07 July 2015

Inflating Reality Much? - Meconomics

This post is a continuation to:

Reality in a Bubble – Meconomics


In my previous post we discussed speculative bubbles in the economy, where we saw how prices of assets increase through a process of speculation over and above the ‘real prices’ (which would reflect their actual value). We say the prices are ‘inflated’ (just like how you inflate a balloon or bubble) – and we looked at some of the major damage that those speculative bubbles can create, especially after they pop, where we looked at the example of the Greek economy.

How are Speculative Bubbles in the economy a reflection of bubbles we create in our personal lives?

Maybe let’s start with the following question: have you ever had an argument with a friend, family member or partner where the initial point of disagreement or the initial issue is blown entirely out of proportion? A conversation with your partner can start, for instance, with ‘did you remember to buy us toothpaste?’ and end up in a full-blown fight with shouting and tears. And then when you calm down, you realize you just broke up with your partner – you can’t remember how the fight started but suddenly your life looks very different. How does that happen? How do we do that?

We do it through a process of inflation – have a look, I twice used some form of the word ‘blowing’ in the above paragraph: blowing something out of proportion and full-blown fight – we blow bubbles and then they pop. Why is it inflation? Because there is no way someone is going to break up with their partner over forgetting to buy toothpaste – obviously something happened between the asking of that question and breaking up…

What we’re looking at is two ‘dimensions’ – you have the first dimension which is the ‘physical reality’, the actual events that take place or the reality we all have in common, and you have the ‘experiential reality’, which is how you interpret things that happen in your reality, how you become upset or sad over something, everything that you experience, that ‘takes place’ on an energetic level inside your own mind and body.
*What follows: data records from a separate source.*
(** On a complete tile each update takes at least 5 off what is left of
    the fade. *)
Lemma fade_step t :
  is_complete t = true -> line_inv t ->
  (fade_left (update t) <= Z.max 0 (fade_left t - 5))%Z.
Proof.
  intros Hc Hinv. unfold line_inv in Hinv.
  unfold fade_left. destruct (update_keeps t) as [-> _].
  unfold update, LINE_FADE_SPEED. rewrite Hc.
  destruct (reverse t);
    [destruct (line_alpha t <? 255)%Z eqn:E
    | destruct (line_alpha t >? 0)%Z eqn:E];
    cbn [line_alpha set_line_alpha]; lia.
Qed.

Lemma fade_iter k t :
  is_complete t = true -> line_inv t ->
  (fade_left (iter_n k update t) <= Z.max 0 (fade_left t - 5 * Z.of_nat k))%Z.
Proof.
  intros Hc Hinv. induction k as [|k IH].
  - simpl. lia.
  - cbn [iter_n].
    pose proof (fade_step (iter_n k update t)
                  (proj2 (iter_update_complete k t Hc))
                  (line_inv_iter k t Hinv)) as Hstep.
    lia.
Qed.

(** A complete tile whose fade is over is a fixed point of [update]. *)
Lemma update_settled t :
  is_complete t = true -> line_inv t -> fade_left t = 0%Z -> update t = t.
Proof.
  intros Hc Hinv Hf. unfold line_inv in Hinv. unfold fade_left in Hf.
  unfold update. rewrite Hc.
  destruct (reverse t);
    [destruct (line_alpha t <? 255)%Z eqn:E
    | destruct (line_alpha t >? 0)%Z eqn:E]; try reflexivity; lia.
Qed.

(** After the flip is over the fade takes at most 51 updates. *)
Lemma settled_after n edge_alpha img x y size delay edge rv d :
  valid_draws d ->
  (Z.to_nat delay + 291 <= n)%nat ->
  let t := iter_n n update (init edge_alpha img x y size delay edge rv d) in
  is_complete t = true /\ line_inv t /\ fade_left t = 0%Z.
Proof.
  intros Hd Hn t. subst t.
  destruct (Nat.le_exists_sub _ _ Hn) as (k & -> & _).
  replace (k + (Z.to_nat delay + 291))%nat
    with ((k + 51) + (240 + Z.to_nat delay))%nat by lia.
  rewrite iter_n_add.
  set (c := iter_n (240 + Z.to_nat delay) update
              (init edge_alpha img x y size delay edge rv d)).
  assert (Hc : is_complete c = true) by (apply complete_at_bound, Hd).
  assert (Hinv : line_inv c) by (apply line_inv_iter, line_inv_init).
  split; [apply iter_update_complete, Hc|].
  split; [now apply line_inv_iter|].
  pose proof (fade_iter (k + 51) c Hc Hinv) as Hle.
  pose proof (fade_left_nonneg _ (line_inv_iter (k + 51) c Hinv)) as H0.
  assert (fade_left c <= 255)%Z.
  { unfold line_inv in Hinv. unfold fade_left. destruct (reverse c); lia. }
  lia.
Qed.

(** X3: a tile comes to rest.  After [delay + 291] updates (240 for the
    flip, 51 for the fade of the cut line) the tile is complete, its cut
    line has reached its final alpha (0 for a forward tile, 255 for a
    reversed one, which is what the orchestrator tests), and [update]
    no longer changes anything. *)
Theorem tile_comes_to_rest :
  forall edge_alpha img x y size delay edge (rv : bool) d n,
    valid_draws d ->
    (Z.to_nat delay + 291 <= n)%nat ->
    let t := iter_n n update
               (init edge_alpha img x y size delay edge rv d) in
    is_complete t = true
    /\ line_alpha t = (if rv then 255 else 0)%Z
    /\ lines_done rv t = true
    /\ update t = t.
Proof.
  intros ea img x0 y0 sz dl edge rv d n Hd Hn t.
  destruct (settled_after n ea img x0 y0 sz dl edge rv d Hd Hn)
    as (Hc & Hinv & Hf).
  fold t in Hc, Hinv, Hf.
  assert (Hrev : reverse t = rv).
  { subst t. destruct (iter_keeps n (init ea img x0 y0 sz dl edge rv d))
      as [-> _]. reflexivity. }
  split; [exact Hc|].
  assert (Hla : line_alpha t = (if rv then 255 else 0)%Z).
  { unfold fade_left in Hf. rewrite Hrev in Hf. destruct rv; lia. }
  split; [exact Hla|]. split.
  - unfold lines_done. rewrite Hla. now destruct rv.
  - now apply update_settled.
Qed.

Lemma tile_comes_to_rest_witness :
  let t := iter_n 291 update (Samples.tile true) in
  is_complete t = true
  /\ line_alpha t = 255%Z
  /\ lines_done true t = true
  /\ update t = t.
Proof.
  apply (tile_comes_to_rest Samples.no_falloff Samples.image 0 0 2 0 0
           true Samples.draws 291).
  - unfold valid_draws; simpl. split; [lia | lra].
  - simpl. lia.
Defined.

Lemma squash_scale_le_1 a : squash_scale a <= 1.
Proof.
  unfold squash_scale. cbv zeta. apply Rmax_lub; [lra|].
  apply Rabs_le. pose proof (COS_bound (radians (py_fmod a 180))). lra.
Qed.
I put the words ‘takes place’ in those little quotation marks, because the very nature of everything that happens in your ‘experiential reality’ is that it doesn’t really take up space – it’s not physical, you can’t touch it. We generate those experiences inside ourselves in moments, but they are not constant or stable.

When we start reacting inside ourselves (in the experiential reality/dimension) to what we hear/see in our physical reality, we change the way we perceive reality. If your partner forgot to buy toothpaste, then in physical reality, this means: your partner forgot to buy toothpaste. (Okay, that may sound silly, but it’s actually so silly that most of us don’t recognize how complicated we make our lives.) In your experiential reality, if your partner forgot to buy toothpaste, it can mean: “My partner doesn’t care about me”; “My partner is unreliable”; “I have to think of everything in this relationship”, “I do so much for him/her and he/she can’t even do this one little thing for me”.

So – we have this nasty habit of inflating something that happens in our physical reality through interpreting it and reacting to it in our experiential reality – making it seem bigger than it actually is. I’m sure you can relate to such moments, they occur so often that we have come to accept them as ‘normal’ – but let’s continue looking at them a bit further so we can really grasp and understand what it is we’re doing in such moments and how it creates a direct line of responsibility from ourselves to the phenomenon of speculative bubbles and the consequences they create in people’s lives.